Currently elasticsearch is used for user profile pages to get "user best" scores. Given that all score metadata is already loaded into elasticsearch, we could actually have been using it for more than this (taking some serious load off the database servers).

With the new table structure, the above becomes a requirement. All leaderboard lookups will need to be done via elasticsearch as there will be no means (index) to do so via mysql.

✅ Update osu-web to display scores using the new structure

As we are going to be running both systems alongside each other, the ability to display scores from the old and new table structure is required.

https://osu.ppy.sh/scores/osu/4049360982 <- old
https://osu.ppy.sh/scores/4049360982     <- new (doesn't require ruleset prefix)

Eventually old scores will be redirected to new scores using mapping data in solo_scores_legacy_id_map.

✅ Create a pump and ES population flow

Scores coming in via osu-web-10 will need to populate into solo_scores in real-time. When this happens, we will also need to ensure that ES is made aware of new scores. Historically this has been done using the osu-elastic-indexer component – whether we update this to work with the new table or replace it with, for instance, hooks installed in osu-web API endpoints is yet to be decided.

✅ Add replay saving support for lazer scores

Replay data is now being handled by the osu-server-spectator component. It is only stored to disk for the time being, so further thought will be required at a later stage to persist things better.


At a later stage, this will need osu-web support, and further thought as to how we want to structure and store them. Legacy osu_x_replays tables will likely want to be replaced, using the new score_id and adding extra metadata to manage the lifecycle of the replay.

May be worth considering requirements for ordering by most-watched in the process.

🏃 Decide on purge mechanism for scores

As mentioned previously, we will want to clean up the scores tables in the case the preserve flag lets us know that a score is not being used anywhere.

Traditionally, non-high scores (ie. when a user's score did not replace their existing score on the same beatmap-ruleset-mod combination) would be inserted into a separate table which uses mysql partitioning to efficiently truncate rows older than 24 hours.

We will likely want to use partitioning again, which is going to require performance and structural considerations – mainly what are we partitioning over? (preserve, date_format(updated_at, 'YYMMDD')) may work but will also increase the size of the primary key.

✅ Import stable scores to new storage

An importer for this purpose has been created . A test import was run on production in December, which took around 5 days (limited by threading of the importer, so can be vastly improved).

This import was to test compatibility mostly. We will need to reinitialise these scores once a linking table has been created, because as it stands there's no way to know which score relates to the original score_ids.

⏱ Implement and test score wiping (in case we need to remove scores for all lazer or specific lazer, etc.)

We should be able to, given one or more client version hashes, remove all related scores (and rollback relevant stats).
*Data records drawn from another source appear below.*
(** [gateway/delivery/proactive_authorization.py:54-70] ScopedDeliveryAuthorizer.issue: a
    credential that is missing or empty is drawn, [drawn] *)
Definition issue (principal : DeliveryPrincipal) (credential : option pystr) (drawn : pystr)
    : M ScopedDeliveryAuthorizer pystr :=
  lift (validate_delivery_principal principal) ;;
  let token := match credential with Some ((_ :: _) as c) => c | _ => drawn end in
  raise_if (token = [] ∨ 4096 < len token) ValueError ;;
  s ← get_st ;
  raise_if (is_Some (d_get (sa_principals s) token)) ValueError ;;
  raise_if (sa_max_principals s ≤ len (sa_principals s)) ValueError ;;
  modify (set_principals (d_set (sa_principals s) token principal)) ;;
  mret token.

(** [gateway/delivery/proactive_authorization.py:72-74] ScopedDeliveryAuthorizer.revoke *)
Definition revoke (credential : pystr) : M ScopedDeliveryAuthorizer bool :=
  s ← get_st ;
  modify (set_principals (d_pop (sa_principals s) credential)) ;;
  mret (bool_decide (is_Some (d_get (sa_principals s) credential))).

(** [gateway/delivery/proactive_authorization.py:76-83] ScopedDeliveryAuthorizer.authenticate *)
Definition authenticate (credential : pystr) : M ScopedDeliveryAuthorizer DeliveryPrincipal :=
  raise_if (credential = []) DeliveryAuthorizationError ;;
  s ← get_st ;
  match d_get (sa_principals s) credential with
  | None => mraise DeliveryAuthorizationError
  | Some principal => mret principal
  end.

(** [gateway/delivery/proactive_runtime.py:559-575] authorize_delivery_target *)
Definition authorize_delivery_target (principal : DeliveryPrincipal) (target : DeliveryTarget) : res unit :=
  match target with
  | ConversationDeliveryTarget conversation_ref =>
      raise_if (conversation_ref ∉ dp_allowed_conversations principal) DeliveryAuthorizationError
  | ThreadRouteDeliveryTarget thread_ref _ =>
      raise_if (thread_ref ∉ dp_allowed_threads principal) DeliveryAuthorizationError
  end.

(** * Destination records and results *)

Definition MAX_DIGEST : Z := 64.

(** [not isinstance(digest, str) or len(digest) != 64 or any(character not in ...)]. *)
Definition lowercase_digest (value : option jvalue) : Prop :=
  match value with
  | Some (VStr digest) => len digest = MAX_DIGEST ∧ Forall (λ c, c ∈ py "0123456789abcdef") digest
  | _ => False
  end.
#[export] Instance lowercase_digest_dec v : Decision (lowercase_digest v).
Proof. destruct v as [[]|]; simpl; apply _. Defined.

(** [gateway/delivery/proactive_runtime.py:747-762] _require_external_local_digests *)
Definition _require_external_local_digests (intent : DeliveryIntent) : res unit :=
  for_each (in_content intent) (λ item,
    match item with
    | Attachment {| ac_source := LocalPath _; ac_metadata := metadata |} =>
        raise_if (¬ lowercase_digest (d_get metadata (py "sha256")))
          (ContractViolation "proactive LocalPath attachments require lowercase metadata.sha256")
    | _ => Ok ()
    end).

(** [gateway/delivery/proactive_runtime.py:765-779] _ensure_submission_identity *)
Definition _ensure_submission_identity (existing : DeliverySubmissionRecord)
    (principal_id target_fingerprint payload_fingerprint : pystr) : res unit :=
  raise_if (sr_principal_id existing ≠ principal_id
            ∨ sr_target_fingerprint existing ≠ target_fingerprint
            ∨ sr_payload_fingerprint existing ≠ payload_fingerprint) DeliverySubmissionConflict.

(** [gateway/delivery/proactive_runtime.py:578-605] _state_from_receipt *)
Definition _state_from_receipt (receipt : DeliveryReceipt) : DeliverySubmissionState :=
  let item_states := di_status <$> dr_items receipt in
  let segment_states := dg_status <$> dr_segments receipt in
  let has_acceptance := ITEM_ACCEPTED ∈ item_states ∨ SEGMENT_ACCEPTED_BY_PLATFORM ∈ segment_states in
  match dr_status receipt with
  | DELIVERY_UNKNOWN => UNKNOWN
  | RETRYABLE_FAILURE => RETRYABLE
  | REJECTED_BY_PLATFORM => if decide has_acceptance then PARTIAL else REJECTED
  | ACCEPTED_BY_PLATFORM =>
      if decide (Exists (λ s, s ∈ [ITEM_REJECTED; ITEM_RETRYABLE_FAILURE; ITEM_UNKNOWN; ITEM_SKIPPED])
                   item_states
                 ∨ Exists (λ s, s ∈ [SEGMENT_REJECTED_BY_PLATFORM; SEGMENT_RETRYABLE_FAILURE;
                                     SEGMENT_UNKNOWN; SEGMENT_SKIPPED]) segment_states)
      then PARTIAL else ACCEPTED
  end.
This is something we haven't been able to do until now, which has limited the ability to have test runs of game-breaking changes or to limit rollback of bugs to only those scores submitted against the affected version(s).

score_tokens table contains build_id and the related score_id so wiping scores from specific version can already be done by querying it. The table is missing index for it though.

Make sure that this process can be run efficiently regardless of the size of the wipe.

⏱ Balancing, forward plans, etc.

There's a lot to discuss in terms of balancing and integration of the two score sources. Some that come to mind are:

  • Figure out how to handle total score display (standardised vs classic)
  • Discuss adding pp based sorting to leaderboards (and ensuring enough data is preserved to make this happen)
  • Path to removing mod multipliers

Statistics

For simplicity, these stats are just for the osu! ruleset. The overall number is around 30-40% higher than this.

24h Scores (stored regardless of pass/fail)

  • Scores ingested: 9,284,715
  • Ingested scores which are non-fail: 1,864,121
  • Storage size: 3.7gb
  • Size per score: 237 bytes

Overall High Scores

  • Scores stored: 1,517,428,252
  • Storage size: 230gb
  • Size per score: 167 bytes
  • Delta (24h): ~1,300,000 scores